Recorded information -
(* ===== verification/LinkTable.v ===== *)
(** * A reference table with links

    The classes of [MemStore] can be implemented together: a finite map with a
    version number that every insertion advances, and one link, to that
    number. *)

From S2P Require Import Prelude MemStore.

Record ltab := mkLtab { lt_map : gmap Z addr; lt_version : Z; lt_id : positive }.

(** The address of the version number. *)
Definition lt_link (s : ltab) : addr := 8 * Z.pos (lt_id s).

Arguments lt_link : simpl never.

Definition ltab_GetWithInsert (s : ltab) (k : Z) (f : addr) : addr * bool * ltab :=
  match lt_map s !! k with
  | Some n => (n, false, s)
  | None => (f, true, mkLtab (<[k := f]> (lt_map s)) (lt_version s + 1) (lt_id s))
  end.

#[export] Instance ltab_Memstore : Memstore ltab := {
  ms_Get s k := default NULL (lt_map s !! k);
  ms_GetWithInsert := ltab_GetWithInsert;
  ms_GetWithDelete s k :=
    (default NULL (lt_map s !! k), mkLtab (delete k (lt_map s)) (lt_version s) (lt_id s));
  ms_link s a := if a =? lt_link s then Some (lt_version s) else None
}.

Lemma ltab_link_self s : ms_link s (lt_link s) = Some (lt_version s).
Proof. unfold ms_link, ltab_Memstore. by rewrite Z.eqb_refl. Qed.

Lemma ltab_link_inv s a v : ms_link s a = Some v -> a = lt_link s.
Proof. unfold ms_link, ltab_Memstore. destruct (Z.eqb_spec a (lt_link s)); congruence. Qed.

#[export] Instance ltab_MemstoreLaws : MemstoreLaws ltab.
Proof.
  refine {| ms_map := lt_map |}.
  - done.
  - intros s k f n E. exists s. simpl. unfold ltab_GetWithInsert. by rewrite E.
  - intros s k f E. eexists. simpl. unfold ltab_GetWithInsert. by rewrite E.
  - intros s k. by eexists.
Defined.

(** A cursor: one of the map, with the link and the version it saw. *)
Record liter := mkLiter { li_pos : map_iter; li_link : addr; li_target : Z }.

Definition li_to (s : ltab) (m : map_iter) : liter := mkLiter m (lt_link s) (lt_version s).

#[export] Instance ltab_MemIterator : MemIterator ltab liter := {
  it_new := mkLiter (mkMapIter None NULL) NULL 0;
  it_Valid i := it_Valid (S := gmap Z addr) (li_pos i);
  it_CurNode i := mi_node (li_pos i);
  it_Key i := default 0 (mi_key (li_pos i));
  it_Next s i := (true, li_to s (it_Next (lt_map s) (li_pos i)).2);
  it_Prev s i := (true, li_to s (it_Prev (lt_map s) (li_pos i)).2);
  it_Seek s k i := li_to s (it_Seek (lt_map s) k (li_pos i));
  it_SeekToFirst s i := li_to s (it_SeekToFirst (lt_map s) (li_pos i));
  it_GetLink := li_link;
  it_GetLinkTarget := li_target
}.

Definition liter_ok (s : ltab) (i : liter) : Prop :=
  map_iter_ok (lt_map s) (li_pos i) /\ li_link i = lt_link s /\ li_target i = lt_version s.

#[export] Instance ltab_MemIteratorLaws : MemIteratorLaws ltab liter.
Proof.
  refine {| it_at i := mi_key (li_pos i); it_ok := liter_ok |}.
  - intros [[[k|] n] l v]; simpl; split; try done; by intros [? ?].
  - intros [[[k0|] n] l v] k; simpl; congruence.
  - intros s i k [Hi _] Hk. unfold map_iter_ok in Hi. by rewrite Hk in Hi.
  - intros s i [Hi _] Hk. unfold map_iter_ok in Hi. by rewrite Hk in Hi.
  - intros s i k [Hi _] Hk. simpl. rewrite Hk.
    destruct (map_iter_least (lt_map s) (fun k' => k < k')). by split.
  - intros s i k [Hi _] Hk. simpl. rewrite Hk.
    destruct (map_iter_greatest (lt_map s) (fun k' => k' < k)). by split.
  - intros s k i. destruct (map_iter_least (lt_map s) (fun k' => k <= k')). by split.
  - intros s i. destruct (map_iter_first (lt_map s)). by split.
Defined.

(** The version has moved on, or the key is absent. *)
Definition lt_guards (s : ltab) (a : addr) (v x : Z) : Prop :=
  a = lt_link s /\ (v < lt_version s \/ (v = lt_version s /\ lt_map s !! x = None)).

Lemma is_least_absent (m : gmap Z addr) (R : Z -> Prop) o x :
  is_least (fun k => R k /\ is_Some (m !! k)) o -> R x -> before x o -> m !! x = None.
Proof.
  intros Hl HR Hb. destruct (m !! x) as [a|] eqn:E; [|done]. exfalso. destruct o as [k|]; simpl in *.
  - destruct Hl as [_ Hl]. specialize (Hl x (conj HR (ex_intro _ a E))). lia.
  - apply (Hl x). eauto.
Qed.

Lemma lt_guards_step s s' a v x : ms_step s s' -> lt_guards s a v x -> lt_guards s' a v x.
Proof.
  intros [k f|k] [-> Hg]; simpl; unfold lt_guards.
  - unfold ltab_GetWithInsert. destruct (lt_map s !! k) as [n|] eqn:E; [done|]. simpl.
    split; [done|]. left. lia.
  - simpl. split; [done|]. destruct Hg as [|[-> Hx]]; [by left|right]. split; [done|].
    rewrite lookup_delete_None. auto.
Qed.

#[export] Instance ltab_LinkLaws : LinkLaws ltab liter.
Proof.
  refine {| ms_guards := lt_guards |}.
  - intros s a v x [-> Hg]. rewrite ltab_link_self. intros [= <-].
    destruct Hg as [|[_ ?]]; [lia|done].
  - apply lt_guards_step.
  - intros s s' a Hstep [v ->%ltab_link_inv].
    assert (lt_link s = lt_link s') as ->; [|rewrite ltab_link_self; eauto].
    destruct Hstep as [k f|k]; [|done]. simpl. unfold ltab_GetWithInsert. by destruct (lt_map s !! k).
  - intros s i (_ & Hl & Ht). unfold it_GetLink, it_GetLinkTarget, ltab_MemIterator.
    rewrite Hl, Ht. apply ltab_link_self.
  - intros s i (_ & Hl & _). unfold it_GetLink, ltab_MemIterator. rewrite Hl. unfold lt_link, NULL. lia.
  - intros s k i x. simpl. intros Hx Hb. split; [done|right]. split; [done|].
    by eapply is_least_absent; [apply (map_iter_least (lt_map s) (fun k' => k <= k'))|..].
  - intros s i x. simpl. intros Hb. split; [done|right]. split; [done|].
    eapply (is_least_absent _ (fun _ => True)); [|done|exact Hb].
    eapply is_least_ext; [|apply (map_iter_first (lt_map s))]. intros k. tauto.
  - intros s i k x (Hi & Hl & Ht) Hk i' Hx Hb. left. split; [done|right]. split; [done|].
    unfold i' in Hb. simpl in Hb, Hk. rewrite Hk in Hb.
    by eapply is_least_absent; [apply (map_iter_least (lt_map s) (fun k' => k < k'))|..].
Qed.
(** [GetWithInsert] and [GetForRead]: the record, the table and the
    thread-local variables. *)
Definition GetWithInsert (alloc : allocator) (key : Z) (junk : list addr * list addr)
    (s : skiplist) (l : tls) : result (addr * skiplist * tls) :=
  let '(a, m) := alloc s in
  let '(s, t) := GetWithInsert_call a m key junk s (mkThread l (mkLocals 0 0 [] [] (-1)) Idle) in
  '(s, t) ← finish alloc (insert_fuel s) s t;
  x ← from_opt OutOfFuel (returned t);
  Ok (x, s, t_tls t).

(** [n->value = val; n->seq = 1] *)
Definition Put_record (val : addr) (v : MemNode) : MemNode :=
  mkMemNode 1 (mn_counter v) val (mn_oldVersions v) (mn_gcRef v).

Definition Put (alloc : allocator) (k : Z) (val : addr) (junk : list addr * list addr)
    (s : skiplist) (l : tls) : result (addr * skiplist * tls) :=
  '(x, s, l) ← GetWithInsert alloc k junk s l;
  n ← node (sl_heap s) x;
  Ok (x, set_heap (<[x := set_memVal (Put_record val (nd_memVal n)) n]> (sl_heap s)) s, l).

How to complete this task -
Transcribe, exactly and without additions, the lines of the records above, beginning with the line that contains "The classes of" and ending with the line that contains "ms_GetWithDelete s k", both included.

Solution to the problem -
    The classes of [MemStore] can be implemented together: a finite map with a
    version number that every insertion advances, and one link, to that
    number. *)

From S2P Require Import Prelude MemStore.

Record ltab := mkLtab { lt_map : gmap Z addr; lt_version : Z; lt_id : positive }.

(** The address of the version number. *)
Definition lt_link (s : ltab) : addr := 8 * Z.pos (lt_id s).

Arguments lt_link : simpl never.

Definition ltab_GetWithInsert (s : ltab) (k : Z) (f : addr) : addr * bool * ltab :=
  match lt_map s !! k with
  | Some n => (n, false, s)
  | None => (f, true, mkLtab (<[k := f]> (lt_map s)) (lt_version s + 1) (lt_id s))
  end.

#[export] Instance ltab_Memstore : Memstore ltab := {
  ms_Get s k := default NULL (lt_map s !! k);
  ms_GetWithInsert := ltab_GetWithInsert;
  ms_GetWithDelete s k :=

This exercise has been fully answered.